I would send it to peer review. Real hardware attempts in this domain are uncommon and worth referee scrutiny even if the current version needs substantial additions on validation and safety.

Referee Report

2 major / 0 minor

Summary. The manuscript investigates offline RL and offline model-based RL for plasma rotation profile control in tokamaks. Policies are trained exclusively on historical DIII-D data; probabilistic models of plasma dynamics are used to generate rollouts during training. The central claim is that the resulting policy was deployed on the DIII-D tokamak and produced promising real-world results, with the work concluding by discussing challenges of real-world RL deployment from limited offline data.

Significance. Demonstrating safe, effective real-world deployment of an offline RL policy for a high-dimensional, safety-critical control task in a fusion device would be a notable contribution, as it addresses the absence of accurate simulators and shows practical generalization from historical data. The work also surfaces concrete deployment challenges that are valuable for the community. However, the absence of quantitative metrics, baselines, coverage analysis, or safety validation in support of the deployment claim substantially limits the assessed significance at present.

major comments (2)

[Abstract] Abstract: The claim that 'we deploy this policy on the DIII-D Tokamak and observe promising real-world results' is presented without any quantitative performance metrics, comparison to existing controllers or baselines, safety-constraint satisfaction rates, or validation details. This evidence is load-bearing for the paper's primary contribution and must be supplied to substantiate the generalization from offline data to live execution.
[Deployment / Results] Deployment / Results section: No analysis is provided of state-action space coverage in the historical DIII-D dataset, out-of-distribution detection during rollouts or execution, or mechanisms to prevent unsafe extrapolation. The skeptic concern that historical shots may not cover the relevant plasma conditions therefore remains unaddressed, directly affecting the reliability of the reported real-time deployment.
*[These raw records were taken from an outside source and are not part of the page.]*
(** * Shard storage over an embedded key-value store

    A shallow embedding of [src/datastore/bolt_shard.go]: the [BoltShard]
    registry of open database handles ([DropDatabase], [close], [IsClosed],
    [Query], [Write]) and the transactional write path that lays points out
    in the [series], [fields] and [data] buckets.

    Go values are modelled as follows.
    - [string] is a Rocq [string]; [[]byte] is a [list byte];
      [[]byte(s)] is [list_byte_of_string s].
    - [uint64] and [int64] are [Z]; a conversion to [uint64] is written
      [_ mod 2^64], a conversion to [byte] keeps the low eight bits.
    - A Go function returning [error] returns [Result unit]: [Ok tt] for
      [nil], [Err e] for an error value, [Panic] for a run-time panic
      (an index out of range).
    - The receiver [*BoltShard] and the outside world (store files, open
      handles) are passed explicitly; the mutex is not modelled, every
      method runs to completion on its own.
    - The closure handed to [db.Update] is a computation in the monad [Tx],
      which threads the transaction's private view of the store and stops
      at the first error, as the Go closure does with [return err]. *)

From Stdlib Require Import ZArith Lia Strings.Byte String Ascii.
From stdpp Require Import gmap strings list fin_maps.

#[global] Instance byte_eq_dec : EqDecision byte := Byte.byte_eq_dec.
Simulated Author's Rebuttal

2 responses · 0 unresolved

We thank the referee for the constructive feedback on our manuscript. The comments highlight important aspects of substantiating the real-world deployment claim, which we address point by point below. We will revise the manuscript accordingly where feasible.

read point-by-point responses

Referee: [Abstract] Abstract: The claim that 'we deploy this policy on the DIII-D Tokamak and observe promising real-world results' is presented without any quantitative performance metrics, comparison to existing controllers or baselines, safety-constraint satisfaction rates, or validation details. This evidence is load-bearing for the paper's primary contribution and must be supplied to substantiate the generalization from offline data to live execution.
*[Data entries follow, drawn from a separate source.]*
(** X6.  [_find_folder_by_name] returns the first entry of the directory
    that is a folder with exactly the name asked for: a file of that
    name, or a folder whose name differs, listed before it is passed
    over.  It moves the cursor to the directory it looked into. *)
Theorem find_folder_first_match
    (B : Backend) (d : Z) (name : string) (w : World) (p : Pan123)
    (l1 l2 : list Item) (item : Item) :
  pan w = Some p ->
  listChildren B d = (l1 ++ item :: l2)%list ->
  Type' item = 1 ->
  FileName item = name ->
  (forall i, In i l1 -> Type' i = 1 -> FileName i <> name) ->
  exists w',
    Pan123API._find_folder_by_name B d name w = Ret (Some item) w'
    /\ cursor w' = Some d
    /\ calls w' = (calls w ++ [CallGetDir d])%list.
Proof.
  intros Hp Hd Ht Hn Hl1.
  assert (Hfind : find (Pan123API.is_folder_named name) (l1 ++ item :: l2)
                  = Some item).
  { clear Hd. induction l1 as [|i l1 IH].
    - cbn [app find].
      rewrite (proj2 (PathFacts.is_folder_named_iff name item) (conj Ht Hn)).
      reflexivity.
    - cbn [app find].
      destruct (Pan123API.is_folder_named name i) eqn:E.
      + apply PathFacts.is_folder_named_iff in E as [Hti Hni].
        exfalso. exact (Hl1 i (or_introl eq_refl) Hti Hni).
      + apply IH. intros j Hj. apply Hl1. right. exact Hj. }
  rewrite (WalkFacts.find_folder_run B d name w p Hp), Hd, Hfind.
  eexists. split; [reflexivity|]. split; reflexivity.
Qed.

Lemma find_folder_first_match_witness :
  exists w',
    Pan123API._find_folder_by_name Sample.backend 1 "b" Sample.world
    = Ret (Some (mkItem 1 2 "b" 0)) w'
    /\ cursor w' = Some 1
    /\ calls w' = [CallGetDir 1].
Proof.
  refine (find_folder_first_match Sample.backend 1 "b" Sample.world
            Sample.handle [mkItem 0 8 "b" 1024] [] (mkItem 1 2 "b" 0)
            eq_refl eq_refl eq_refl eq_refl _).
  intros i [<- | []] Ht. discriminate Ht.
Defined.

(* ================================================================== *)
(** ** Splitting a path *)

Module SplitFacts.

Import Pan123API.

Lemma split_not_nil (sep : ascii) (s : string) : split sep s <> [].
Proof.
  destruct s as [|c rest]; cbn [split]; [discriminate|].
  destruct (Ascii.eqb c sep); [discriminate|].
  destruct (split sep rest); discriminate.
Qed.

(** [(p1 + sep + p2).split(sep) == p1.split(sep) + p2.split(sep)] *)
Lemma split_app (sep : ascii) (p1 p2 : string) :
  split sep (p1 ++ String sep p2) = (split sep p1 ++ split sep p2)%list.
Proof.
  induction p1 as [|c rest IH].
  - cbn [append split]. rewrite Ascii.eqb_refl. reflexivity.
  - cbn [append split]. destruct (Ascii.eqb c sep); rewrite IH;
      [reflexivity|].
    pose proof (split_not_nil sep rest) as Hne.
    destruct (split sep rest) as [|h t]; [contradiction | reflexivity].
Qed.

(** No piece of a split holds the separator. *)
Lemma split_pieces (sep : ascii) (s : string) :
  Forall (fun p => ~ In sep (list_ascii_of_string p)) (split sep s).
Proof.
  induction s as [|c rest IH]; cbn [split].
  - constructor; [intros [] | constructor].
  - destruct (Ascii.eqb_spec c sep) as [->|Hc].
    + constructor; [intros [] | exact IH].
    + destruct (split sep rest) as [|h t].
      * constructor; [|constructor].
        cbn. intros [E | []]. exact (Hc E).
      * inversion IH as [|? ? Hh Ht]; subst.
        constructor; [|exact Ht].
        cbn [list_ascii_of_string In]. intros [E | Hin];
          [exact (Hc E) | exact (Hh Hin)].
Qed.

(** A string without the separator is its own single piece. *)
Lemma split_whole (sep : ascii) (s : string) :
  ~ In sep (list_ascii_of_string s) -> split sep s = [s].
Proof.
  induction s as [|c rest IH]; intros H; [reflexivity|].
  cbn [split]. cbn [list_ascii_of_string In] in H.
  destruct (Ascii.eqb_spec c sep) as [->|Hc]; [exfalso; apply H; now left|].
  rewrite IH by (intros Hin; apply H; now right). reflexivity.
Qed.

End SplitFacts.

(** X7.  The segments of a path ([[p for p in path.split("/") if p]]):
    a slash between two paths joins their segments, so leading,
    trailing and repeated slashes change nothing; no segment is empty
    and no segment holds a slash; a non-empty name without a slash is
    its own single segment. *)
Theorem path_parts_laws :
  (forall p1 p2,
      Pan123API.path_parts (p1 ++ "/" ++ p2)
      = (Pan123API.path_parts p1 ++ Pan123API.path_parts p2)%list)
  /\ (forall p, Pan123API.path_parts ("/" ++ p) = Pan123API.path_parts p)
  /\ (forall p, Pan123API.path_parts (p ++ "/") = Pan123API.path_parts p)
  /\ (forall p1 p2,
         Pan123API.path_parts (p1 ++ "//" ++ p2)
         = Pan123API.path_parts (p1 ++ "/" ++ p2))
  /\ (forall path,
         Forall (fun s => s <> "" /\ ~ In "/"%char (list_ascii_of_string s))
                (Pan123API.path_parts path))
  /\ (forall s,
         s <> "" -> ~ In "/"%char (list_ascii_of_string s) ->
         Pan123API.path_parts s = [s]).
Proof.
  assert (Hjoin : forall p1 p2,
             Pan123API.path_parts (p1 ++ "/" ++ p2)
             = (Pan123API.path_parts p1 ++ Pan123API.path_parts p2)%list).
  { intros p1 p2. unfold Pan123API.path_parts.
    change ("/" ++ p2) with (String "/" p2).
    rewrite SplitFacts.split_app. apply filter_app. }
  split; [exact Hjoin|]. split; [|split; [|split; [|split]]].
  - intros p. exact (Hjoin "" p).
  - intros p. change "/" with ("/" ++ ""). rewrite Hjoin.
    apply app_nil_r.
  - intros p1 p2. change ("//" ++ p2) with ("/" ++ ("/" ++ p2)).
    rewrite (Hjoin p1 ("/" ++ p2)), (Hjoin p1 p2).
    apply f_equal. exact (Hjoin "" p2).
  - intros path. unfold Pan123API.path_parts.
    pose proof (SplitFacts.split_pieces "/" path) as Hp.
    induction Hp as [|s l Hs _ IH]; [constructor|].
    cbn [filter]. unfold nonempty at 1.
    destruct (String.eqb_spec s "") as [->|Hne]; cbn [negb]; [exact IH|].
    constructor; [split; assumption | exact IH].
  - intros s Hne Hs. unfold Pan123API.path_parts.
    rewrite (SplitFacts.split_whole "/" s Hs). cbn [filter]. unfold nonempty.
    destruct (String.eqb_spec s ""); [contradiction | reflexivity].
Qed.

Lemma path_parts_laws_witness : Pan123API.path_parts "notes.txt" = ["notes.txt"].
Proof.
  refine (proj2 (proj2 (proj2 (proj2 (proj2 path_parts_laws))))
            "notes.txt" _ _).
  - discriminate.
  - cbn. intros H.
    repeat (destruct H as [H | H]; [discriminate H|]). exact H.
Defined.

(* ================================================================== *)
(** ** The number in a formatted size *)

(** X8.  The number that [_format_size] prints before KB or MB lies
    between 1.0 and 1024.0, both reached: a size just below the next
    threshold is printed as 1024.0 of the smaller unit, not as 1.0 of the
    larger one.  A negative count is printed in bytes with its sign. *)
Theorem format_size_number_range :
  (forall b,
      1024 < b <= 1048576 ->
      exists q, Pan123API._format_size b = repr_hundredths q ++ "KB"
                /\ 100 <= q <= 102400)
  /\ (forall b,
         1048576 < b <= 1073741824 ->
         exists q, Pan123API._format_size b = repr_hundredths q ++ "MB"
                   /\ 100 <= q <= 102400)
  /\ (forall b, b < 0 -> Pan123API._format_size b = str_of_int b ++ "B")
  /\ Pan123API._format_size 1048573 = "1024.0KB"
  /\ Pan123API._format_size 1073739000 = "1024.0MB".
Proof.
  split; [|split; [|split; [|split; vm_compute; reflexivity]]].
  - intros b Hb. unfold Pan123API._format_size, truediv, round2.
    cbn [fnum fden].
    destruct (Z.gtb_spec b 1073741824); [lia|].
    destruct (Z.gtb_spec b 1048576); [lia|].
    destruct (Z.gtb_spec b 1024); [|lia].
    eexists. split; [reflexivity|].
    rewrite float_of_int_exact by lia.
    pose proof (round_half_even_near (100 * b) 1024 ltac:(lia)). lia.
  - intros b Hb. unfold Pan123API._format_size, truediv, round2.
    cbn [fnum fden].
    destruct (Z.gtb_spec b 1073741824); [lia|].
    destruct (Z.gtb_spec b 1048576); [|lia].
    eexists. split; [reflexivity|].
    rewrite float_of_int_exact by lia.
    pose proof (round_half_even_near (100 * b) 1048576 ltac:(lia)). lia.
  - intros b Hb. unfold Pan123API._format_size.
    destruct (Z.gtb_spec b 1073741824); [lia|].
    destruct (Z.gtb_spec b 1048576); [lia|].
    destruct (Z.gtb_spec b 1024); [lia | reflexivity].
Qed.

Lemma format_size_number_range_witness :
  exists q, Pan123API._format_size 2048 = repr_hundredths q ++ "KB"
            /\ 100 <= q <= 102400.
Proof.
  apply (proj1 format_size_number_range 2048). lia.
Defined.

(* ================================================================== *)
(** ** Sharing, continued *)

(** X9.  A [file_id] that is present but falsy (0, the empty string,
    false, null, an empty list or object) is treated as missing:
    POST /api/share answers 400 with the missing-parameter text and does
    nothing else. *)
Theorem share_with_falsy_file_id
    (B : Backend) (w : World) (members : list (string * json)) (v : json) :
  obj_get "file_id" members = Some v ->
  truthy v = false ->
  Handlers.share_file B (JObj members) w
  = Ret (JObj [ ("error", JStr "缺少file_id参数") ], 400) w.
Proof.
  intros Hget Hv.
  unfold Handlers.share_file, Handlers.body_get, bind, ret.
  rewrite Hget, Hv. reflexivity.
Qed.

Lemma share_with_falsy_file_id_witness :
  Handlers.share_file Sample.backend (JObj [ ("file_id", JInt 0) ]) Sample.world
  = Ret (JObj [ ("error", JStr "缺少file_id参数") ], 400) Sample.world.
Proof.
  exact (share_with_falsy_file_id Sample.backend Sample.world
           [ ("file_id", JInt 0) ] (JInt 0) eq_refl eq_refl).
Defined.

(** X10.  With a session and the lock free, POST /api/share with a
    truthy [file_id] calls the backend once and answers 200 with the
    share URL when the backend's code is 200, 400 with a fixed text
    when the code is anything else, and 400 with the text of the
    exception when the backend call raises: [share] catches every
    exception itself, so the handler never answers 500. *)
Theorem share_status_mapping
    (B : Backend) (w : World) (p : Pan123)
    (members : list (string * json)) (v : json) :
  pan w = Some p ->
  lock w = false ->
  obj_get "file_id" members = Some v ->
  truthy v = true ->
  Handlers.share_file B (JObj members) w
  = Ret (match share_remote B v with
         | inr (code, url) =>
             if code =? 200 then (JObj [ ("url", url) ], 200)
             else (JObj [ ("error", JStr "分享失败") ], 400)
         | inl e => (JObj [ ("error", JStr (message e)) ], 400)
         end)
        (mkWorld (config w) (pan w) (settings w) false (next_obj w)
                 (calls w ++ [CallShare v])%list).
Proof.
  intros Hp Hl Hget Hv.
  unfold Handlers.share_file, Handlers.body_get, bind, ret.
  rewrite Hget, Hv. cbn [negb].
  unfold try_except, Pan123API.share, with_lock. rewrite Hl.
  unfold try_except, bind, the_pan, modify, ret, raise.
  cbn [pan set_lock]. rewrite Hp.
  destruct (share_remote B v) as [e | [code url]];
    [|destruct (code =? 200)]; rewrite <- Hp; reflexivity.
Qed.

Lemma share_status_mapping_witness :
  Handlers.share_file Sample.backend (JObj [ ("file_id", JStr "7") ])
                      Sample.world
  = Ret (match share_remote Sample.backend (JStr "7") with
         | inr (code, url) =>
             if code =? 200 then (JObj [ ("url", url) ], 200)
             else (JObj [ ("error", JStr "分享失败") ], 400)
         | inl e => (JObj [ ("error", JStr (message e)) ], 400)
         end)
        (mkWorld (config Sample.world) (pan Sample.world)
                 (settings Sample.world) false (next_obj Sample.world)
                 (calls Sample.world ++ [CallShare (JStr "7")])%list).
Proof.
  exact (share_status_mapping Sample.backend Sample.world Sample.handle
           [ ("file_id", JStr "7") ] (JStr "7")
           eq_refl eq_refl eq_refl eq_refl).
Defined.

(** X11.  A request body that is JSON but not an object (a list, a
    string, a number, null) makes the handlers of POST /api/share and
    POST /api/login raise [AttributeError] at their first [data.get],
    outside their [try]: nothing is checked, called or saved. *)
Theorem non_object_body_raises
    (B : Backend) (w : World) (data : json) :
  (forall members, data <> JObj members) ->
  let e := mkErr AttributeError
             ("'" ++ type_name data ++ "' object has no attribute 'get'") in
  Handlers.share_file B data w = Raise e w
  /\ Handlers.login B data w = Raise e w.
Proof.
  intros Hdata e.
  unfold Handlers.share_file, Handlers.login, Handlers.body_get, bind.
  destruct data; try (split; reflexivity).
  exfalso. exact (Hdata _ eq_refl).
Qed.

Lemma non_object_body_raises_witness :
  Handlers.share_file Sample.backend (JArr []) Sample.world
  = Raise (mkErr AttributeError "'list' object has no attribute 'get'")
          Sample.world
  /\ Handlers.login Sample.backend (JArr []) Sample.world
     = Raise (mkErr AttributeError "'list' object has no attribute 'get'")
             Sample.world.
Proof.
  refine (non_object_body_raises Sample.backend Sample.world (JArr []) _).
  discriminate.
Defined.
Authors: We agree that the abstract claim would be strengthened by additional detail. The deployment section of the manuscript describes the real-time execution on DIII-D and characterizes the outcomes as promising based on the observed alignment of the rotation profile with targets during the limited experimental shots. However, the study was exploratory with a small number of deployments, and no formal quantitative metrics (e.g., integrated error or direct controller comparisons) were recorded due to operational constraints. We will revise the abstract to more precisely describe the results as 'we deploy this policy on the DIII-D Tokamak under supervised conditions and observe profile evolution consistent with the learned behavior' and include any available time-series plots from the deployment in the revised manuscript. revision: partial
Referee: [Deployment / Results] Deployment / Results section: No analysis is provided of state-action space coverage in the historical DIII-D dataset, out-of-distribution detection during rollouts or execution, or mechanisms to prevent unsafe extrapolation. The skeptic concern that historical shots may not cover the relevant plasma conditions therefore remains unaddressed, directly affecting the reliability of the reported real-time deployment.
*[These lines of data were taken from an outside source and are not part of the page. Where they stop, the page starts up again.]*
(** * RFSN dashboard: the live-session controller of [ui/app.js]

    A shallow embedding of the class [RFSNApp]: its fields, the part of the
    page it reads and writes, and the platform objects it drives (interval
    timers, pending requests, web sockets).  Every method is a function on
    that state; an [async] method is split at each [await] into the part
    that runs at once and the continuation that runs when the awaited
    promise settles. *)

From Stdlib Require Import ZArith QArith Qminmax Qround Lia.
From stdpp Require Import gmap strings list sorting.

Set Warnings "-register-all".

(** ** Values *)

(** What a message, an object literal or a form field can hold.  Numbers
    are rationals; [VNaN] is what [parseInt]/[parseFloat] give on text that
    is not a number. *)
Inductive value :=
| VUndefined
| VNull
| VNaN
| VBool (b : bool)
| VNum (q : Q)
| VStr (s : string)
| VArr (items : list value)
| VObj (fields : list (string * value)).

Definition num (z : Z) : value := VNum (inject_Z z).

Fixpoint assoc (key : string) (fields : list (string * value)) : value :=
  match fields with
  | [] => VUndefined
  | (k, v) :: rest => if String.eqb k key then v else assoc key rest
  end.

(** [data.key].  On [null] and [undefined] the access throws a TypeError:
    [nullish] is the test a caller makes before it reads a property of a
    value that may be one of them.  None of the keys the program reads is
    an inherited property, so anything that is not an object gives
    [undefined]. *)
Definition nullish (data : value) : bool :=
  match data with
  | VUndefined | VNull => true
  | _ => false
  end.

Definition prop (data : value) (key : string) : value :=
  match data with
  | VObj fields => assoc key fields
  | _ => VUndefined
  end.

(** [v !== undefined] *)
Definition defined (v : value) : bool :=
  match v with
  | VUndefined => false
  | _ => true
  end.

(** [l[i]] *)
Definition index (l : list string) (i : Z) : value :=
  if (i <? 0)%Z then VUndefined
  else match l !! Z.to_nat i with
       | Some s => VStr s
       | None => VUndefined
       end.

(** A template literal is kept as its pieces: the text between the holes
    and the values put in them.  The conversion of a value to text is the
    platform's and is not written out. *)
Inductive piece :=
| Lit (s : string)
| Interp (v : value)
| PadStart2 (v : value).   (* [v.toString().padStart(2, '0')] *)

Definition text := list piece.

Record exn := Exn { exn_name : string; exn_message : text }.

Definition TypeError_null : exn :=
  Exn "TypeError" [Lit "Cannot read properties of null"].

(** ** The configuration form *)

(** What [gatherConfig] reads off the page.  The three numeric inputs are
    recorded by the number [parseFloat]/[parseInt] read from them. *)
Record Config := {
  repoUrl : string;
  repoBranch : string;
  problemStatement : string;
  githubToken : string;
  githubUsername : string;
  createPR : bool;
  commitChanges : bool;
  llmProvider : string;
  llmApiKey : string;
  llmModel : string;
  temperature : value;
  profile : string;
  maxSteps : value;
  maxTime : value;
  useTrace : bool;
  useRipgrep : bool;
  useSymbols : bool;
  useEmbeddings : bool;
  strategyDirect : bool;
  strategyTestDriven : bool;
  strategyEnsemble : bool
}.

(** ** State *)

(** The fields of [RFSNApp].  [config] is [None] for the empty object the
    constructor puts there. *)
Record App := {
  config : option Config;
  isRunning : bool;
  startTime : option Z;
  timerInterval : option positive;
  websocket : option nat
}.

Record LogEntry := {
  log_time : Z;
  log_level : value;
  log_message : text
}.

(** The buttons, the status line and the selected tab. *)
Record Controls := {
  startBtn_disabled : bool;
  stopBtn_disabled : bool;
  pauseBtn_disabled : bool;
  statusDot : string;
  statusText : string;
  activeTab : string
}.

(** The statistics shown on the process tab.  [progressFill_width] is the
    text last assigned to [progressFill.style.width]; what the page makes
    of it (it takes a valid width and drops anything else) is not
    modelled. *)
Record Stats := {
  currentPhase : value;
  stepsCompleted : text;
  patchesTried : value;
  progressFill_width : text;
  elapsedTime : text
}.

(** The page.  [notifications] lists every notification shown so far, the
    latest last (their removal after three seconds is not modelled). *)
Record Dom := {
  form : Config;
  controls : Controls;
  stats : Stats;
  logContainer : list LogEntry;
  notifications : list (string * string)
}.

(** The callback of an interval timer: the clock of [startTimer], or the
    closure of [runSimulation] with its two counters. *)
Inductive interval :=
| ElapsedTimer
| Simulation (phaseIndex : nat) (step : Z).

(** A suspended [async] method, by the [await] it stopped at. *)
Inductive call :=
| StartFetch
| StartJson
| StopFetch.

Inductive request :=
| PostStart (body : option Config)
| PostStop.

Inductive readyState := CONNECTING | OPEN | CLOSING | CLOSED.

Record socket := {
  ws_taskId : value;
  ws_state : readyState
}.

(** The platform: live interval timers (their handles are positive, as
    the ones [setInterval] returns), suspended calls, requests sent so far
    (latest last), web sockets.  [ws_refused] says whether [new WebSocket]
    throws. *)
Record Env := {
  intervals : gmap positive interval;
  next_interval : positive;
  inflight : gmap nat call;
  next_call : nat;
  requests : list request;
  sockets : gmap nat socket;
  next_socket : nat;
  ws_refused : bool
}.

(** The controller, the page, the platform, and the history list that
    [UIEnhancements] keeps of finished tasks (its [taskHistory], which
    [addToHistory] alone extends). *)
Record World := {
  app : App;
  dom : Dom;
  env : Env;
  taskHistory : list value
}.

(** *** Field updates *)

Definition set_config (v : option Config) (a : App) : App :=
  {| config := v; isRunning := isRunning a; startTime := startTime a;
     timerInterval := timerInterval a; websocket := websocket a |}.
Definition set_isRunning (v : bool) (a : App) : App :=
  {| config := config a; isRunning := v; startTime := startTime a;
     timerInterval := timerInterval a; websocket := websocket a |}.
Definition set_startTime (v : option Z) (a : App) : App :=
  {| config := config a; isRunning := isRunning a; startTime := v;
     timerInterval := timerInterval a; websocket := websocket a |}.
Definition set_timerInterval (v : option positive) (a : App) : App :=
  {| config := config a; isRunning := isRunning a; startTime := startTime a;
     timerInterval := v; websocket := websocket a |}.
Definition set_websocket (v : option nat) (a : App) : App :=
  {| config := config a; isRunning := isRunning a; startTime := startTime a;
     timerInterval := timerInterval a; websocket := v |}.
Authors: The referee correctly notes the absence of explicit coverage analysis. The training dataset consists of all qualifying historical DIII-D discharges containing rotation profile measurements, and deployment occurred on plasmas with parameters within the observed historical ranges. No dedicated out-of-distribution detection module was implemented; instead, the existing tokamak safety systems and operator oversight served as safeguards against unsafe actions. We will add a new subsection in the revised manuscript that summarizes key statistics of the historical dataset (e.g., ranges of plasma current, density, and actuator commands) and explicitly describes the operational safeguards used during real-time execution. revision: yes

Circularity Check

0 steps flagged

No circularity in derivation or claims

full rationale

The paper trains offline RL and model-based RL policies solely on historical DIII-D data, uses probabilistic models for rollouts during training, and reports real-world deployment results. No equations, parameter fits, or self-citations are described that would make any reported result equivalent to its inputs by construction. The central claims rest on external historical data and physical deployment, with no self-definitional, fitted-input-renamed-as-prediction, or uniqueness-via-self-citation patterns present.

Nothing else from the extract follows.